THE TASK = Only the lines below between the ones containing "pf_window_position : option PbPosition;" and "pcf_retention_minutes : Z;", inclusive, are to be reproduced, each exactly as it stands.

Stored items

Lemma rollup_accounts_witness :
  let '(r, out) := rollup_run (rollup_new (secs 60) 0) [demo_stats; demo_stats] in
  let '(r', final) := rollup_flush r in
  uw 64 (zsum (map (fun p => report_stat p RawKeyboard) (out ++ final))) = 4.
Proof.
  pose proof (rollup_accounts (secs 60) 0 [demo_stats; demo_stats] RawKeyboard ltac:(done)) as Hr.
  destruct (rollup_run _ _) as [r out]. destruct (rollup_flush r) as [r' final].
  destruct Hr as [_ Hr]. rewrite Hr. reflexivity.
Defined.
(* ===== verification/Wire.v ===== *)
(** Snapshots over gRPC: the messages of src/proto/kroni.proto, the server's [to_pb]
    (src/daemon/server/grpc.rs) and the client's [map_pb_snapshot]
    (src/bin/kronictl.rs).

    A type that travels is an instance of [Wire]; [WireLaw] is the round trip up to what
    the messages do not carry, and the parts of a snapshot compose by it. *)
From S2P Require Import Prelude Decimal Events Records SnapshotBus AppTree.

(** ** Times

    [prost_types::Timestamp], and what chrono makes of its two numbers. *)
Record Timestamp := { seconds : Z; nanos : Z }.

Class ChronoParts `{Chrono} := {
  (** [DateTime::timestamp_subsec_nanos] and [DateTime::from_timestamp]. *)
  timestamp_subsec_nanos : instant -> Z;
  from_timestamp : Z -> Z -> option instant
}.
Class ChronoPartsLaws `{ChronoParts} : Prop := {
  subsec_range t : 0 <= timestamp_subsec_nanos t < 2000000000;
  from_timestamp_parts t : from_timestamp (timestamp_secs t) (timestamp_subsec_nanos t) = Some t
}.

Definition chrono_parts_ref : @ChronoParts chrono_ref := {|
  timestamp_subsec_nanos t := t mod 1000000000;
  from_timestamp s n :=
    if (0 <=? n) && (n <? 1000000000) then Some (s * 1000000000 + n) else None
|}.

Lemma chrono_parts_ref_laws : @ChronoPartsLaws chrono_ref chrono_parts_ref.
Proof.
  split; intros t; cbn; pose proof (Z.mod_pos_bound t 1000000000 ltac:(lia)); [lia|].
  rewrite (proj2 (Z.leb_le _ _)), (proj2 (Z.ltb_lt _ _)) by lia. cbn. f_equal.
  pose proof (Z.div_mod t 1000000000). lia.
Qed.

(** ** Messages *)
Record PbPosition := { pb_x : Z; pb_y : Z }.
Record PbSize := { pb_width : Z; pb_height : Z }.
Record PbFocus := {
  pf_app_name : string;
  pf_pid : Z;
  pf_window_id : string;
  pf_window_title : string;
  pf_window_instance_start : option Timestamp;
  pf_process_start_time : Z;
  pf_window_position : option PbPosition;
  pf_window_size : option PbSize
}.
Record PbTransition := {
  pt_from : Z; pt_to : Z; pt_at : option Timestamp; pt_run_id : string
}.
Record PbCounts := { pc_signals_seen : Z; pc_hints_seen : Z; pc_records_emitted : Z }.
Record PbCadence := { current_ms : Z; reason : string }.
Record PbStorage := { pb_backlog_count : Z; last_flush : option Timestamp }.
Record PbConfig := {
  pcf_active_grace_secs : Z;
  pcf_idle_threshold_secs : Z;
  pcf_retention_minutes : Z;
  pcf_ephemeral_max_duration_secs : Z;
  pcf_ephemeral_min_distinct_ids : Z;
  pcf_ephemeral_app_max_duration_secs : Z;
  pcf_ephemeral_app_min_distinct_procs : Z
}.
Record PbWin := {
  pw_window_id : string;
  pw_window_title : string;
  pw_first_seen : option Timestamp;
  pw_last_seen : option Timestamp;
  pw_duration_seconds : Z;
  pw_is_group : bool
}.
Record PbApp := {
  pa_app_name : string;
  pa_pid : Z;
  pa_process_start_time : Z;
  pa_windows : list PbWin;
  pa_total_duration_secs : Z;
  pa_total_duration_pretty : string
}.
Record PbRecord := {
  pr_record_id : Z;
  pr_run_id : string;
  pr_start_time : option Timestamp;
  pr_end_time : option Timestamp;
  pr_state : Z;
  pr_focus : option PbFocus;
  pr_event_count : Z;
  pr_triggering_events : list Z
}.
Record SnapshotReply := {
  ps_seq : Z;
  ps_mono_ns : Z;
  ps_run_id : string;
  ps_activity_state : Z;
  ps_focus : option PbFocus;
  ps_last_transition : option PbTransition;
  ps_counts : option PbCounts;
  ps_cadence : option PbCadence;
  ps_next_timeout : option Timestamp;
  ps_storage : option PbStorage;
  ps_config : option PbConfig;
  ps_health : list string;
  ps_aggregated_apps : list PbApp;
  ps_records : list PbRecord
}.

(** ** Reading the clock

    The client replaces a missing time with [Utc::now()]: decoding takes the number of
    readings so far to the result and the number of readings after it. *)
Definition Reads (A : Type) : Type := nat -> A * nat.
#[export] Instance Reads_ret : MRet Reads := fun A x k => (x, k).
#[export] Instance Reads_bind : MBind Reads := fun A B f m k => let '(x, k') := m k in f x k'.

(** ** The interface *)
Class Wire (A B : Type) := { to_wire : A -> B; of_wire : B -> Reads A }.
(** [carried a]: what arrives when [a], within its [bounds], is sent. *)
Class WireLaw (A B : Type) `{Wire A B} (bounds : A -> Prop) (carried : A -> A) : Prop :=
  wire_law a k : bounds a -> of_wire (to_wire a) k = (carried a, k).

Section wire.
Context `{ChronoParts} (utc : nat -> instant).

Definition utc_now : Reads instant := fun k => (utc k, S k).

(** [utc_to_ts], and [ts_to_utc], the server's own reading of a request. *)
Definition utc_to_ts (dt : instant) : Timestamp :=
  {| seconds := timestamp_secs dt; nanos := sw 32 (timestamp_subsec_nanos dt) |}.
Definition ts_to_utc (ts : Timestamp) : instant + string :=
  if (nanos ts <? 0) || (1000000000 <=? nanos ts) then inr "nanos out of range"
  else match from_timestamp (seconds ts) (uw 32 (nanos ts)) with
       | Some t => inl t
       | None => inr "invalid timestamp range"
       end.

(** The client's reading of a time: optional, or with the clock as a default. *)
Definition ts_opt (ts : option Timestamp) : option instant :=
  ts ≫= fun ts => from_timestamp (seconds ts) (uw 32 (nanos ts)).
Definition ts_or_now (ts : option Timestamp) : Reads instant :=
  match ts_opt ts with Some t => mret t | None => utc_now end.
(* ===== verification/Pipeline.v ===== *)
(** The pipeline of [daemon/pipeline.rs]: the six stages as threads that communicate
    over first-in first-out channels.

    A schedule is a list of actors; each takes one step of its stage: it receives one
    message and performs its sends.  A stage that leaves its loop drops its receiver
    and its senders; a channel whose senders are all gone ends the loop of its
    receiver once it is empty.  Every stage has readings of the clock of its own. *)
From Stdlib Require Import Inverse_Image.
From S2P Require Import Prelude Events StateEngine StateDeriver LockDeriver Adapter Interner.
From S2P Require Import Records Aggregation SnapshotBus CompactEvents Compressor Trajectory.
From S2P Require Import Engine PipelineTypes Envelope HintsStage CompressionStage AppTree.
From S2P Require Import SnapshotStage.

Inductive actor := AIngest | AEnvelope | AHints | ACompression | ASnapshot | AStorage.
#[export] Instance actor_eq_dec : EqDecision actor.
Proof. solve_decision. Defined.

Section pipeline.
Context `{HC : Chrono} `{HO : HashOrder} `{HU : UnicodeText} `{HM : MemSizes}.
Context {E : Type} `{HE : StateEngine E} {I : Type} `{HI : TitleInterner I}.
Context (hints_now snapshot_now : nat -> instant) (mono_now : nat -> Z)
  (metrics : nat -> StorageInfo) (cfg : stage_config).
Context (persist_raw_events : bool) (own_run_id : option string).

(** The channels, the states of the stages and which of them have ended; [n_stored] is
    what the storage stage has handed to the backend. *)
Record net := {
  n_feed : list DeriveCommand;
  n_derive : list DeriveCommand;
  n_hints : list EventEnvelope;
  n_compression : list CompressionCommand;
  n_snapshot : list SnapshotMessage;
  n_storage : list StorageCommand;
  st_envelope : envelope_state (E := E);
  st_hints : RecordBuilder (I := I) * nat;
  st_compression : compression_state * nat;
  st_snapshot : stage_state * nat;
  envelope_done : bool;
  hints_done : bool;
  compression_done : bool;
  snapshot_done : bool;
  storage_done : bool;
  n_stored : list StorageCommand
}.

REPLY =
  pf_window_position : option PbPosition;
  pf_window_size : option PbSize
}.
Record PbTransition := {
  pt_from : Z; pt_to : Z; pt_at : option Timestamp; pt_run_id : string
}.
Record PbCounts := { pc_signals_seen : Z; pc_hints_seen : Z; pc_records_emitted : Z }.
Record PbCadence := { current_ms : Z; reason : string }.
Record PbStorage := { pb_backlog_count : Z; last_flush : option Timestamp }.
Record PbConfig := {
  pcf_active_grace_secs : Z;
  pcf_idle_threshold_secs : Z;
  pcf_retention_minutes : Z;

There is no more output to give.